Thoreau, takipçilerinden farklı olarak o yıllarda itaatsizlik eylemleri sonrasında otoritenin vereceği cezaları kabul etmek gerektiğini düşünmektedir. Hapis cezası verilirse Thoreau girip yatar. Kendisinden sonra gelenler ise otoritenin vereceği cezaları daha doğrusu devletin cezalandırmasını kabul etmeme taraftarıdır.


Önce İnsan Sonra Yurttaş!


‘Hükümetlerin en iyisi en az hükmedendir’2 diye başlar Sivil İtaatsizlik makalesi. Devamında da şöyle der: ‘Bu söz uygulandığında “hükümetlerin en iyisi hükmetmeyendir”e varılacak.’ Thoreau’nun otorite karşısında duruşunu özetleyen bu cümle, sivil itaatsizlik düşüncesinin de ana fikrini oluşturur. Bununla birlikte Thoreau hükümetsiz, otoritesiz bir toplum da düşünmez. Sınırlarını, ölçülerini bilen insan üzerinde hükmetme iddiasını toplumsal düzenle sınırlayan ve birey ve özgürlükleri üzerinde tahakküm kurmaya cüret etmeyen bir otorite mevcut olabilir. Ona göre bunun tesisi için ‘Önce insan sonra yurttaş’3 olunduğunun kabul edilmesi gerekmektedir.
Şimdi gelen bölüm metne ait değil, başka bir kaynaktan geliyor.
(** * CIFS: a block-structured file system (cifs.c / cifs.h)

    A shallow embedding of the bit allocator, the name hash and the
    file-system calls of [src/cifs/src/cifs.c], with the properties the
    specification states about them.

    Conventions of the embedding:
    - C integers are [Z] values; every conversion to an unsigned type is
      written out as a reduction modulo a power of two ([uchar], [ushort],
      [uint], [ulong]);
    - an [unsigned char*] argument is the list of bytes of the object it
      points to; an access outside that object is the fault [OutOfBounds]
      (the C functions receive no length and perform no check);
    - a [while] loop is a fuel-indexed [Fixpoint]; running out of fuel is the
      fault [OutOfFuel], and the lemmas below show when it never happens;
    - the volume is a finite map from block numbers to block images, the
      globals [cifsVolume] and [cifsContext] are the fields of [world]. *)

From Stdlib Require Import ZArith Lia Bool String Ascii List.
From stdpp Require Import base option list gmap strings.

Local Open Scope Z_scope.

(** ** Machine integers *)

Module CInt.

Definition wrap (bits z : Z) : Z := z mod 2 ^ bits.

Definition uchar  : Z -> Z := wrap 8.
Definition ushort : Z -> Z := wrap 16.
Definition uint   : Z -> Z := wrap 32.
Definition ulong  : Z -> Z := wrap 64.

Definition is_uchar (z : Z) : Prop := 0 <= z < 256.

End CInt.
Import CInt.

(** ** Results of a call: a value, or a fault of the C execution *)

Inductive fault : Type :=
| OutOfBounds   (* a read or write outside the object a pointer refers to *)
| OutOfFuel     (* a loop that did not stop within the fuel it was given *)
| NullContext   (* [cifsContext] dereferenced while it holds no context *)
| BadImage      (* a block read back under a type it was not written with *)
| NullStream.   (* the NULL stream of a failed fopen handed to the C library *)

Inductive outcome (A : Type) : Type :=
| Returned (a : A)
| Fault (f : fault).
Arguments Returned {A} a.
Arguments Fault {A} f.

Definition obind {A B : Type} (m : outcome A) (k : A -> outcome B) : outcome B :=
  match m with
  | Returned a => k a
  | Fault f => Fault f
  end.
(** The selector raises on the table without rows only; on any other table
    its result is [selected]. *)
Lemma select_nil : select (@nil (FitRow B X)) = None.
Proof. reflexivity. Qed.

Lemma select_rows :
  forall T : list (FitRow B X), T <> [] -> select T = Some (selected T).
Proof.
  intros T HT. unfold select, selected.
  destruct T as [|r0 T0]; [congruence|]. set (T := r0 :: T0).
  destruct (@apply_groups_Some (groupby (@row_key B X) T)) as [rows [E1 E2]].
  { intros k g. apply groupby_nonempty. }
  rewrite E1. f_equal. f_equal. f_equal. rewrite E2.
  unfold groupby. rewrite flat_map_concat_map, map_map, <- flat_map_concat_map.
  reflexivity.
Qed.

Lemma select_eq :
  forall (T : list (FitRow B X)) (out : list (Assignment B)),
    select T = Some out ->
    out = map (@with_class B)
              (drop_duplicates (@kept_eqb B _)
                 (flat_map (fun k => winners (group (@row_key B X) T k))
                           (sort_unique key_leb (map (@row_key B X) T)))).
Proof.
  intros T out Hsel. destruct T as [|r0 T0]; [discriminate|].
  rewrite select_rows in Hsel by discriminate. injection Hsel as <-.
  reflexivity.
Qed.
End SelectorFacts.

Section DropDuplicatesRepr.
Variable A : Type.
Variable eqb : A -> A -> bool.
Hypothesis eqb_refl : forall x, eqb x x = true.
Hypothesis eqb_trans :
  forall x y z, eqb x y = true -> eqb y z = true -> eqb x z = true.
(** C7. [load_model] calls the engine's loader exactly when no handle is
    cached or the cached identifier differs from the requested one; when
    the loader returns, the cache entry is replaced; otherwise the state is
    left as it is; the two returned statuses are never equal. Calling twice
    in a row with one name on a fresh transcriber loads once; calling with
    one name and then another loads twice and leaves the second handle in
    the cache. *)
Theorem load_model_cache :
  (forall st name, stale st name ->
     added (load_model W name) st = [LoadModel name]
     /\ forall h, whisper_load_model W (log st) name = Ok h ->
          load_model W name st =
            (Ok (status_loaded name),
             mk_state (Some h) (Some name) (log st ++ [LoadModel name])))
  /\ (forall st name, ~ stale st name ->
        load_model W name st = (Ok (status_already_loaded name), st))
  /\ (forall n n', status_loaded n <> status_already_loaded n')
  /\ (forall st name h,
        model st = None ->
        whisper_load_model W (log st) name = Ok h ->
        let st2 := snd (load_model W name (snd (load_model W name st))) in
        loads (log st2) = loads (log st) ++ [name]
        /\ model st2 = Some h /\ model_name st2 = Some name)
  /\ (forall st name1 name2 h1 h2,
        model st = None ->
        name1 <> name2 ->
        whisper_load_model W (log st) name1 = Ok h1 ->
        whisper_load_model W (log st ++ [LoadModel name1]) name2 = Ok h2 ->
        let st2 := snd (load_model W name2 (snd (load_model W name1 st))) in
        loads (log st2) = loads (log st) ++ [name1; name2]
        /\ model st2 = Some h2 /\ model_name st2 = Some name2).
Proof.
  split; [|split; [|split; [|split]]].
  - intros st name Hs. split.
    + apply added_app. rewrite (load_model_stale Hs).
      destruct (whisper_load_model W (log st) name); reflexivity.
    + intros h Hh. rewrite (load_model_stale Hs), Hh. reflexivity.
  - intros st name Hs. apply load_model_fresh. exact Hs.
  - apply status_distinct.
  - intros st name h Hm Hh. cbv zeta.
    rewrite (load_model_stale (st := st) (name := name)) by (left; exact Hm).
    rewrite Hh. simpl.
    rewrite load_model_fresh.
    + simpl. rewrite loads_app. auto.
    + unfold stale. simpl. intros [H|H]; [discriminate | apply H; reflexivity].
  - intros st name1 name2 h1 h2 Hm Hne H1 H2. cbv zeta.
    rewrite (load_model_stale (st := st) (name := name1)) by (left; exact Hm).
    rewrite H1. simpl.
    rewrite load_model_stale.
    + simpl. rewrite H2. simpl. rewrite !loads_app, <- app_assoc. auto.
    + right. simpl. congruence.
Qed.

End Cache.

(** C7 on the sample environment: two calls with "base", then "base"
    followed by "small". *)
Lemma load_model_cache_witness :
  (let st2 := snd (load_model Sample.world Sample.base
                     (snd (load_model Sample.world Sample.base init))) in
   loads (log st2) = [Sample.base] /\ model st2 = Some (handle 0)
   /\ model_name st2 = Some Sample.base)
  /\ (let st2 := snd (load_model Sample.world Sample.small
                        (snd (load_model Sample.world Sample.base init))) in
      loads (log st2) = [Sample.base; Sample.small]
      /\ model st2 = Some (handle 1)
      /\ model_name st2 = Some Sample.small).
Proof.
  destruct (load_model_cache Sample.world) as (_ & _ & _ & Htwice & Hevict).
  split.
  - apply (Htwice init Sample.base (handle 0)); reflexivity.
  - apply (Hevict init Sample.base Sample.small (handle 0) (handle 1));
      [reflexivity | discriminate | reflexivity | reflexivity].
Defined.
(** * Verification of the recording pipeline of [ved/movie.py]

    Shallow embedding of [Movie] ([src/ved/movie.py]) and [Audio]
    ([src/ved/node/audio.py]).  Python floats are IEEE-754 binary64 numbers,
    modelled with the executable specification [SpecFloat] of the Standard
    Library ([prec = 53], [emax = 1024], rounding to nearest even).  Python
    exceptions are the error branch of a small result monad. *)

From Stdlib Require Import ZArith List Bool String Ascii Lia.
From Stdlib Require Import Floats.SpecFloat DecimalString.
From Stdlib Require DecimalNat.
Import ListNotations.
Open Scope Z_scope.
Open Scope string_scope.
Open Scope list_scope.

(** ** Python floats *)

Module PyFloat.

Definition t := spec_float.

Definition add (x y : t) : t := SFadd 53 1024 x y.
Definition mul (x y : t) : t := SFmul 53 1024 x y.
Definition div (x y : t) : t := SFdiv 53 1024 x y.
Definition leb (x y : t) : bool := SFleb x y.
Definition ltb (x y : t) : bool := SFltb x y.
Definition eqb (x y : t) : bool := SFeqb x y.

(** [float(n)] for a Python int: round to nearest, ties to even. *)
Definition of_Z (n : Z) : t := binary_normalize 53 1024 n 0 false.

Definition zero : t := S754_zero false.
Definition one : t := of_Z 1.

(** The exact value [m * 2^e] of a finite float, as a pair of integers
    with a common exponent, used by the exact float remainder. *)
Definition signed_mant (s : bool) (m : positive) : Z :=
  if s then Z.neg m else Z.pos m.

End PyFloat.

Abbreviation float := PyFloat.t.

(** ** Python exceptions and the result monad *)

Inductive exn :=
| AttributeError (attr : string)
| TypeError
| StructError
| NotImplementedError
| UnboundLocalError
| ZeroDivisionError
| OverflowError
| ValueError
| NodeFailure (node_id : nat)
| WaveError
| OSError
| EncoderError (cmd : string) (stderr : list Z).
Lemma split_on_seam_spec (satmap : SatMap) (sat : Sat) (points1 : list XY)
    (j j' : nat) (pj pj' : XY) :
  points1 !! j = Some pj -> x0 satmap + width satmap / 2 < x pj ->
  points1 !! j' = Some pj' -> x pj' <= x0 satmap + width satmap / 2 ->
  exists tps1 tps2 : list XY,
    split_on_seam satmap sat points1 = ret (tps1, tps2) /\
    tps1 <> [] /\ tps2 <> [] /\
    (length tps1 + length tps2 = length points1)%nat.
Proof.
  intros Hj Hxj Hj' Hxj'. unfold split_on_seam, sort_points_y.
  destruct (partition_loop (x0 satmap + width satmap / 2) points1 [] [])
    as (t1 & t2 & Hw & Hs & _ & _ & H1 & H2).
  rewrite Hw, bind_ret. cbn [fst snd].
  exists (sort_by y t1), (sort_by y t2). split; [reflexivity|].
  assert (L1 : (0 < length t1)%nat).
  { apply H1. exists pj. split; [|exact Hxj].
    apply list_elem_of_In. eapply list_elem_of_lookup_2; eauto. }
  assert (L2 : (0 < length t2)%nat).
  { apply H2. exists pj'. split; [|exact Hxj'].
    apply list_elem_of_In. eapply list_elem_of_lookup_2; eauto. }
  split; [intros E; apply (f_equal length) in E;
          rewrite sort_by_length in E; simpl in E; lia|].
  split; [intros E; apply (f_equal length) in E;
          rewrite sort_by_length in E; simpl in E; lia|].
  rewrite !sort_by_length. simpl in Hs. lia.
Qed.

(** *** The whole branch *)

Lemma pole_is_covered_false (sat : Sat) (out : list console) :
  pole_is_covered sat = (Return false, out) ->
  (exists o, north_pole_is_covered sat = (Return false, o)) /\
  (exists o, south_pole_is_covered sat = (Return false, o)).
Proof.
  unfold pole_is_covered. intros H.
  apply bind_Return_inv in H as ([|] & o1 & o2 & Hn & H & _).
  - discriminate.
  - split; [now exists o1 | now exists o2].
Qed.
Variable renderAsync : string -> DocxOptions -> settled (string * string).
Variable JSON_stringify : DocxOptions -> string.
Variable basename : string -> string -> string.
Variable read_error : string -> js_error.
Variable write_error : string -> option js_error.

Local Abbreviation convert :=
  (convertDocxToHtml renderAsync JSON_stringify basename read_error write_error).
Local Abbreviation run_main :=
  (main renderAsync JSON_stringify basename read_error write_error).

Ltac unfold_convert :=
  unfold convertDocxToHtml, task_bind, task_when, task_log, task_ret,
    readFileSync, await_renderAsync, writeFileSync.

(** The main block once the arguments are parsed and name an input. *)
Lemma main_with_input (args : list string) (fs : gmap string string)
    (out : list console_call) (o : Options) (inputPath : string) :
  parseArgs args = Running out o ->
  input o = Some inputPath ->
  inputPath <> "" ->
  run_main args fs =
    match convert inputPath (resolve_output inputPath o)
            (set_output (Some (resolve_output inputPath o)) o) fs with
    | (log, fs', Resolved _) => (fs', Running log tt)
    | (log, fs', Rejected err) =>
        (fs', Exited (log ++ ConsoleError ["Error:"; message err]
                          :: (if debug (docxOptions o)
                              then [ConsoleError [stack err]] else []))%list 1)
    end.
Proof.
  intros Hargs Hin Hne.
  pose proof Hargs as Hquiet. unfold parseArgs in Hquiet.
  apply parseArgs_loop_running in Hquiet as (-> & _).
  unfold main. rewrite Hargs, Hin.
  apply String.eqb_neq in Hne. rewrite Hne. cbv zeta.
  destruct (convert _ _ _ fs) as [[log fs'] [[] | err]]; [reflexivity |].
  unfold on_rejected, console_error, process_exit, proc_ret.
  cbn [proc_bind docxOptions set_output app].
  destruct (debug (docxOptions o)); cbn [proc_bind app];
    rewrite ?app_nil_r; reflexivity.
Qed.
‘Her insan devrim yapma hakkının, yani hükümetin zorbalığına ve yetersizliğine artık dayanamadığında hükümete bağlılığını reddetme ve hükümete itaat etmeme hakkının farkındadır.’4 Thoreau önce insan olma düşüncesini bu felsefe üzerine inşa eder.


Devlet ve insan arasındaki ilişkiyi bir makinaya benzetir. ‘Makinalar hep sürtünmeyle çalışır. Muhtemelen o sürtünmenin makinaya vereceği zarar yaptığı işin yararı sayesinde dengeleniyordur. Ama sürtünme artık makinayı ele geçirdiğinde, yani baskı ve hırsızlığı teşkilatlandırdığında, bence artık o makineyi yok etmek gerekir.’5 der.
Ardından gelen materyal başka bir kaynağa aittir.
(** * Raysect render workflow and VTK import: a shallow embedding

    The development follows [raysect/core/workflow.py] (the render engines)
    and the mode dispatch of [raysect/primitive/mesh/vtk.py].

    - [Py]: the fragment of Python values, exceptions and builtins the two
      modules rely on;
    - [RenderEngine], [SerialEngine], [MulticoreEngine]: the three classes of
      [workflow.py]; the multi-process [run] is an interleaving semantics
      over the producer process, the worker processes and the caller;
    - [VTKHandler]: [my_import_vtk].

    Definitions come first, the theorems about them afterwards. *)

From Stdlib Require Import ZArith Ascii String Permutation Lia DecimalString DecimalNat.
From stdpp Require Import base numbers list strings gmap.

Local Open Scope Z_scope.

(* ===================================================================== *)
(** ** Python values, exceptions and builtins                            *)
(* ===================================================================== *)

Module Py.

(** An IEEE double is either a finite dyadic rational [m * 2^e], an
    infinity or a NaN. *)
Inductive float64 : Type :=
| FFinite (m e : Z)
| FInf (negative : bool)
| FNaN.

(** The values exchanged with the engines: tasks, results and the
    argument of the [processes] setter. *)
#[warnings="-register-all"]
Inductive pyobj : Type :=
| PyNone
| PyBool (b : bool)
| PyInt (z : Z)
| PyFloat (f : float64)
| PyTuple (items : list pyobj).

Inductive exn : Type :=
| ValueError (msg : string)
| TypeError (msg : string)
| OverflowError (msg : string)
| NotImplementedError (msg : string)
| AssertionError (msg : string)
| RuntimeError (msg : string)
| OSError (msg : string).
Thoreau, devletle insan ilişkisini makine sürtünmesi örneğiyle izah eder ama insanı da çok özel bir yere konumlandırmaz. Hatta bu konuda oldukça gerçekçidir: ‘Halkların faziletli eylemlere imza attığı pek görülmemiştir. Çoğunluk sonunda köleliğe son vermek için oy verdiğinde ya artık kölelik konusu ilgilerini çekmiyor olacak, ya da artık oy verseler de pek bir şey değişmeyecek; zaten kölelik neredeyse bitmiş olacak.’ 6


Aynada Görünmeyen


Thoreau’nun inşa ettiği sivil itaatsizlik kavramının resim, şiir, sinema gibi bir çok alanda yansımalarını da görmek mümkün. Fransız Edgar DEGAS7 özellikle dans çizimleriyle tanınan bir ressam. Ünlü bir tablosunda DEGAS ayna önünde dans eden balerinleri resmeder. Ancak aynanın tam önünde olmasına rağmen balerinlerden birinin silüetinin aynaya yansımadığı görülür.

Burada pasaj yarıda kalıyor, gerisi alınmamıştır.